KINSHASA (Reuters) – Congo’s public prosecutor has asked the Senate to authorise a formal investigation into allegations former prime minister Matata Ponyo Mapon misappropriated over $140 million earmarked to be paid out to victims of state confiscations.
The prosecutor said in a letter to the Senate president dated June 24 that payments ordered by Matata in 2011 while serving as finance minister had gone to people without valid claims to government compensation. The letter was seen by Reuters on Tuesday.
It said Matata personally benefited from the payments but did not provide evidence of this.

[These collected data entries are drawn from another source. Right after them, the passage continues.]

(** A spool that can be told to consume: what a file spool was given is in its
    files. *)
Definition consumable (s : Spool) : Prop :=
  match s with
  | SpoolBuffer _ => True
  | SpoolFile f => ∃ lim closed r0, idle lim f closed r0 ∧ small_disk f ∧ log_sorted closed r0 ∧
      active_segment_id f < MAX_U64
  end.

Lemma file_records_nil d p : d !! p = Some [] → file_records d p = [].
Proof. intros Hd. apply (file_records_holds _ _ [] [] Hd); [|done]. apply clean_holds, clean_nil. Qed.

(** A hint stays good while segment files disappear or become empty. *)
Lemma hint_ok_shrunk s s' c :
  hint_ok s c → base_stem s' = base_stem s → consumed_through_seq s ≤ consumed_through_seq s' →
  (∀ p id content, parse_segment_id p (base_stem s) = Some id → disk s' !! p = Some content →
    content = [] ∨ disk s !! p = Some content) →
  hint_ok s' c.
Proof.
  intros Hh Eb Hle Hd seg r [[cont Hl] Hp]%elem_of_list_segments Hlt Hr. rewrite Eb in Hp.
  destruct (Hd _ _ _ Hp Hl) as [->|Hl'].
  { rewrite (file_records_nil _ _ Hl) in Hr. by apply elem_of_nil in Hr. }
  assert (seq r ≤ Z.max (fcur_last_seq c) (consumed_through_seq s)); [|lia].
  apply (Hh seg r); [by apply elem_of_list_segments; split; [exists cont|]|done|].
  unfold file_records, for_records, read_file in *. by rewrite Hl in Hr; rewrite Hl'.
Qed.

Lemma hint_ok_consume s s' c closed r0 lim sq :
  idle lim s closed r0 → hint_ok s c →
  shrunk (set_others (<[state_path s := u64_to_string sq]> (others s)) s) s' →
  consumed_through_seq s ≤ consumed_through_seq s' → hint_ok s' c.
Proof.
  intros Hid Hh (_ & Eb & Hd) Hle. apply (hint_ok_shrunk s); try done.
  intros p id content Hp Hl. destruct (Hd _ _ Hl) as [?|Hl']; [by left|right].
  pose proof (si_state _ _ _ _ _ _ (id_inv _ _ _ _ Hid)) as Hst.
  unfold disk in *. simpl in Hl'. destruct (decide (p = active_segment_path s)) as [->|Hne].
  - by rewrite lookup_insert_eq in *.
  - rewrite lookup_insert_ne in * by done. rewrite lookup_insert_ne in Hl'; [done|]. congruence.
Qed.

Lemma pop_consumed_filter sq rs :
  StronglySorted seq_lt rs → pop_consumed sq rs = filter (λ r, sq < wire_seq r) rs.
Proof.
  induction 1 as [|a rs Hs IH Ha]; [done|]. cbn [pop_consumed]. rewrite filter_cons.
  destruct (Z.leb_spec (wire_seq a) sq); case_decide; try lia; [done|]. f_equal.
  rewrite list_filter_true; [done|]. intros x Hx.
  rewrite list.Forall_forall in Ha. specialize (Ha x Hx). unfold seq_lt in Ha. lia.
Qed.

(** Consuming through a position: exactly the records beyond it remain, and every
    cursor stays good. *)
Lemma consume_spec s c sq :
  src_ok s → consumable s → is_u64 sq → src_cursor_ok s c →
  ∃ s', Spool_consume_through sq s = (Ok tt, s') ∧ src_ok s' ∧ src_cursor_ok s' c ∧
    src_records s' = filter (λ r, sq < wire_seq r) (src_records s).
Proof.
  destruct s as [b|f], c as [c|c]; intros Hok Hcon Hsq Hc; try done.
  - exists (SpoolBuffer (BufferSpool_consume_through sq b)). simpl in *.
    rewrite (pop_consumed_filter _ _ Hok). split_and!; try done. by apply sorted_filter.
  - destruct Hcon as (lim & closed & r0 & Hid & Hsm & Hso & Hmax). simpl in *. unfold on_file.
    destruct (decide (consumed_through_seq f < sq)) as [Hlt|Hge].
    + destruct (consume_through_idle lim f closed r0 sq Hid Hsm Hso Hmax Hlt Hsq)
        as (cl & r' & s' & Hcs & Hid' & Hsm' & Hso' & Ecs & Hst & Hu & _ & Hshr).
      exists (SpoolFile s'). rewrite Hcs. split_and!; try done.
      * by apply (idle_files_ok _ _ _ _ Hid' Hsm').
      * apply (hint_ok_consume f s' c closed r0 lim sq Hid Hc Hshr). rewrite Ecs. lia.
      * rewrite (unconsumed_idle _ _ _ _ Hid' Hsm'), (unconsumed_idle _ _ _ _ Hid Hsm), Ecs, Hu, filter_to_wire.
        f_equal. apply unconsumed_part_mono. lia.
    + exists (SpoolFile f). unfold FileSpool_consume_through, bind, gets.
      destruct (Z.leb_spec sq (consumed_through_seq f)); [|lia]. split_and!; try done.
      rewrite list_filter_true; [done|]. intros r [Hr _]%list_elem_of_filter. lia.
Qed.
End Consumption.

(** ** The handler beside the other threads *)

Section System.
Context {EX : Externals} {EL : ExternalLaws} (compress : bool).

Local Abbreviation handler := (Handler (list Z)).

(** [sys_pending] counts the threads that have changed the spool and are about to
    call [notify_change]; [sys_high] bounds the sequence numbers used so far. *)
Record system : Type := mkSystem {
  sys_handler : handler;
  sys_shared : SharedSpool;
  sys_pending : nat;
  sys_high : Z;
}.

Definition cursor_of (h : handler) : option ReplayCursor :=
  match h_phase h with Serving _ cursor _ _ => Some cursor | _ => None end.

(** About to consume. *)
Definition consuming (h : handler) : option Z :=
  match h_phase h with Serving _ _ _ (Consuming sq) => Some sq | _ => None end.

Inductive sys_step : system → system → Prop :=
| sys_handle h s p hi h' s' :
    handler_step compress h s = Some (h', s') →
    (is_Some (consuming h) → consumable (shared_spool s)) →
    sys_step (mkSystem h s p hi) (mkSystem h' s' p hi)
| sys_add h s p hi spool hi' :
    src_ok spool → (∀ c, cursor_of h = Some c → src_cursor_ok spool c) → hi ≤ hi' ≤ MAX_U64 →
    (∀ r, r ∈ src_records spool → r ∈ src_records (shared_spool s) ∨ hi < wire_seq r ≤ hi') →
    sys_step (mkSystem h s p hi) (mkSystem h (mkShared spool (generation s)) (S p) hi')
| sys_remove h s p hi spool :
    src_ok spool → (∀ c, cursor_of h = Some c → src_cursor_ok spool c) →
    (∀ r, r ∈ src_records spool → r ∈ src_records (shared_spool s)) →
    sys_step (mkSystem h s p hi) (mkSystem h (mkShared spool (generation s)) p hi)
| sys_notify h s p hi :
    sys_step (mkSystem h s (S p) hi) (mkSystem h (notify_change s) p hi).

Matata’s spokesperson did not immediately respond to a request for comment. The Senate earlier this month rejected a request by prosecutors to lift his immunity over allegations he misappropriated funds from a failed agriculture project.
Matata has denied those allegations and said they are part of a smear campaign against him.
The prosecutor said the $140 million was paid out under a 1977 law authorising compensation to foreign businesspeople in Congo, then known as Zaire, who had properties confiscated in 1973 and 1974 as part of an economic nationalisation drive.
Matata, who was prime minister from 2012 to 2016, enjoys immunity from prosecution in his current role as a senator.
The Senate narrowly turned down the prosecutor’s request to lift his immunity over the Bukanga Lonzo agriculture project, from which prosecutors allege over $200 million went missing.
The government touted Bukanga Lonzo as an answer to chronic food shortages when it was launched in 2014, but production ceased when the South African company operating it left Congo in 2017.